Remember that when people are asked who they voted for in 2000, it's quite likely that some will be in error. Perhaps they did not actually vote, but want to identify with a winner, so they say they voted for Bush. Or perhaps they want to convince themselves they voted for a winner and so say they voted for Bush. Evidence of differential reported voting patterns in 2000 does not necessarily mean you're looking at a nonrepresentative sample.

Yeah, tony, that occurred to me, too (the most famous example is the percentage of people who, post-assassination, said that they had voted for Kennedy--it was a huge percentage). In this case, the other numbers are not representative, either. 80 percent white, 10 percent black, 7 percent hispanic, whereas those last two numbers were in the 12-13 percent range in the 2000 census. What are the demographics of people who no longer have land lines, but only cell phones? Who will they vote for? Does any pollster know?

Any body have suggestions though on why Rasmussen's rolling daily poll suddenly showed what had been a Bush lead of one percent or less for several days jumping to about five points today? This is a three day rolling poll, so if the numbers are remotely correct, something weird happened. I'd love for somebody to 'explain' this since Rasmussen has not seemed off base before. T.J.
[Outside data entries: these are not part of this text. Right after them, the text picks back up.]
(** A substitution by a constant, for a pattern whose matches depend on the
    text at the position only, are not empty and neither begin at nor run
    over a character that is not whitespace: such a character cuts the text
    in two parts that are rewritten apart. *)
Section Barrier.
Variables (r : regex) (new : str) (f : str -> option (caps * str)).
Hypothesis match_at : forall text s, match_here text r s = f s.
Hypothesis match_nil : f [] = None.
Hypothesis match_cons :
  forall s g rest, f s = Some (g, rest) -> exists m, m <> [] /\ s = m ++ rest.
Hypothesis match_cut :
  forall a c s, isspace c = false ->
    f (a ++ c :: s) =
      match f a with Some (g, rest) => Some (g, rest ++ c :: s) | None => None end.

Lemma sub_from_const_indep (n : nat) :
  forall (s t t' : str) (i i' : nat), length s <= n ->
    sub_from t r (fun _ => new) i s = sub_from t' r (fun _ => new) i' s.
Proof.
  induction n as [|n IH]; intros s t t' i i' Hlen.
  - destruct s; [|cbn [length] in Hlen; lia].
    rewrite !sub_from_nil by (rewrite match_at; exact match_nil). reflexivity.
  - destruct (f s) as [[g rest]|] eqn:E.
    + destruct (match_cons E) as (m & Hne & ->).
      rewrite (@sub_from_hit t r _ i m rest g)
        by (try exact Hne; rewrite match_at; exact E).
      rewrite (@sub_from_hit t' r _ i' m rest g)
        by (try exact Hne; rewrite match_at; exact E).
      f_equal. apply IH. rewrite length_app in Hlen.
      destruct m; [congruence|]. cbn [length] in Hlen. lia.
    + destruct s as [|c s].
      * rewrite !sub_from_nil by (rewrite match_at; exact match_nil).
        reflexivity.
      * rewrite !sub_from_gap by (rewrite match_at; exact E).
        f_equal. apply IH. cbn [length] in Hlen. lia.
Qed.

Lemma sub_from_barrier (bar b : str) :
  bar <> [] -> forallb (fun c => negb (isspace c)) bar = true ->
  forall (n : nat) (a t t' t'' : str) (i i' i'' : nat), length a <= n ->
    sub_from t r (fun _ => new) i (a ++ bar ++ b) =
      sub_from t' r (fun _ => new) i' a ++ bar ++
      sub_from t'' r (fun _ => new) i'' b.
Proof.
  intros Hne Hbar.
  assert (Hnil : forall t t' t'' i i' i'',
             sub_from t r (fun _ => new) i ([] ++ bar ++ b) =
               sub_from t' r (fun _ => new) i' [] ++ bar ++
               sub_from t'' r (fun _ => new) i'' b).
  { intros t t' t'' i i' i''.
    rewrite (@sub_from_nil t') by (rewrite match_at; exact match_nil).
    cbn [app]. rewrite sub_from_gaps.
    - f_equal. apply (@sub_from_const_indep (length b)). lia.
    - intros p1 p2 Hp Hp2. rewrite match_at.
      rewrite Hp, forallb_app in Hbar. apply andb_prop in Hbar.
      destruct Hbar as [_ Hbar]. destruct p2 as [|d p2]; [congruence|].
      cbn [forallb] in Hbar. apply andb_prop in Hbar.
      destruct Hbar as [Hd _]. apply negb_true_iff in Hd.
      change ((d :: p2) ++ b) with ([] ++ d :: (p2 ++ b)).
      rewrite match_cut by exact Hd. rewrite match_nil. reflexivity. }
  destruct bar as [|c bar']; [congruence|].
  assert (Hc : isspace c = false).
  { cbn [forallb] in Hbar. apply andb_prop in Hbar.
    destruct Hbar as [Hc _]. apply negb_true_iff in Hc. exact Hc. }
  induction n as [|n IH]; intros a t t' t'' i i' i'' Hlen.
  - destruct a; [|cbn [length] in Hlen; lia]. apply Hnil.
  - destruct a as [|x a]; [apply Hnil|].
    pose proof (@match_cut (x :: a) c (bar' ++ b) Hc) as Hcut.
    destruct (f (x :: a)) as [[g rest]|] eqn:E.
    + destruct (match_cons E) as (m & Hm & Hs).
      rewrite Hs in *.
      replace ((m ++ rest) ++ (c :: bar') ++ b)
        with (m ++ rest ++ (c :: bar') ++ b)
        by (rewrite <- !app_assoc; reflexivity).
      rewrite (@sub_from_hit t r _ i m (rest ++ (c :: bar') ++ b) g).
      * rewrite (@sub_from_hit t' r _ i' m rest g)
          by (try exact Hm; rewrite match_at; exact E).
        rewrite <- app_assoc. f_equal. apply IH.
        rewrite length_app in Hlen.
        destruct m; [congruence|]. cbn [length] in Hlen. lia.
      * exact Hm.
      * rewrite match_at.
        replace (m ++ rest ++ (c :: bar') ++ b)
          with ((m ++ rest) ++ c :: bar' ++ b)
          by (rewrite <- !app_assoc; reflexivity).
        exact Hcut.
    + cbn [app]. rewrite sub_from_gap by (rewrite match_at; exact Hcut).
      rewrite (@sub_from_gap t') by (rewrite match_at; exact E).
      cbn [app]. f_equal. apply IH. cbn [length] in Hlen. lia.
Qed.
(* ===== verification/InlineQueue.v ===== *)
(** * The inline double-ended queue ([src/site_c/queue.rs])

    [Module Queue] models [Queue<T, N>]: a ring of [N] inline slots that spills
    to a [VecDeque] when it overflows. A [MaybeUninit<T>] slot is an
    [option T]; moving a value out ([assume_init_read], [assume_init_drop])
    leaves [None] behind, so a second read or drop of the same value is
    [Undefined]. A [VecDeque] is the list of its elements, front first. Requests
    for capacity ([with_capacity], [reserve]) panic when they exceed [isize::MAX]
    bytes and otherwise succeed: a process that runs out of memory aborts. The
    elements of a deque exist in memory, so growing to hold one more is never
    refused. *)
From stdpp Require Import base list gmap numbers relations strings.
From S2P Require Import Prelude.

Module Queue.
Section queue.
Context {T : Type}.

(** ** Data *)
Inductive QueueInternal : Type :=
| Inline (buf : list (option T)) (head tail len : nat)
| Heap (vec : list T).

Inductive IterInner : Type :=
| IterInline (buf : list (option T)) (head remaining : nat)
| IterHeap (rest : list T).

(** What an [&mut T] handed out by [IterMut] points to. *)
Inductive place : Type :=
| PSlot (i : nat)
| PHeap (i : nat).

Inductive IterMutInner : Type :=
| IterMutInline (buf : list (option T)) (head remaining : nat)
| IterMutHeap (next remaining : nat).

(** ** Slot primitives *)
Definition slot_write (buf : list (option T)) (i : nat) (v : T) : outcome (list (option T)) :=
  if i <? length buf then Done (<[i := Some v]> buf) else Panicked "index out of bounds".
Rasmussen just switch from a 3 day rolling average to a 7 day or 14 day rolling average. This could explain the sudden jump in the number since it would include some of the early post-convention data If true it will smooth out in about 4-7 days.

Probably a sampling error. When you take a poll every day, you wind up with a bad sample now and then. When looking at a tracking poll, the important thing is the trend, not the daily number. The trend for Bush has been downward since the end of the convention and Kerry's trend has been upward since then. When the bad sample rolls off, the numbers will narrow again.

The difference is there in both 3-day and 7-day tracking data. Never mind! Strange though how the spread is similar in both 3 day (4.6) and 7 day (3.7). The one day jump must have been enormous to add 2% difference to the previous 7 day average.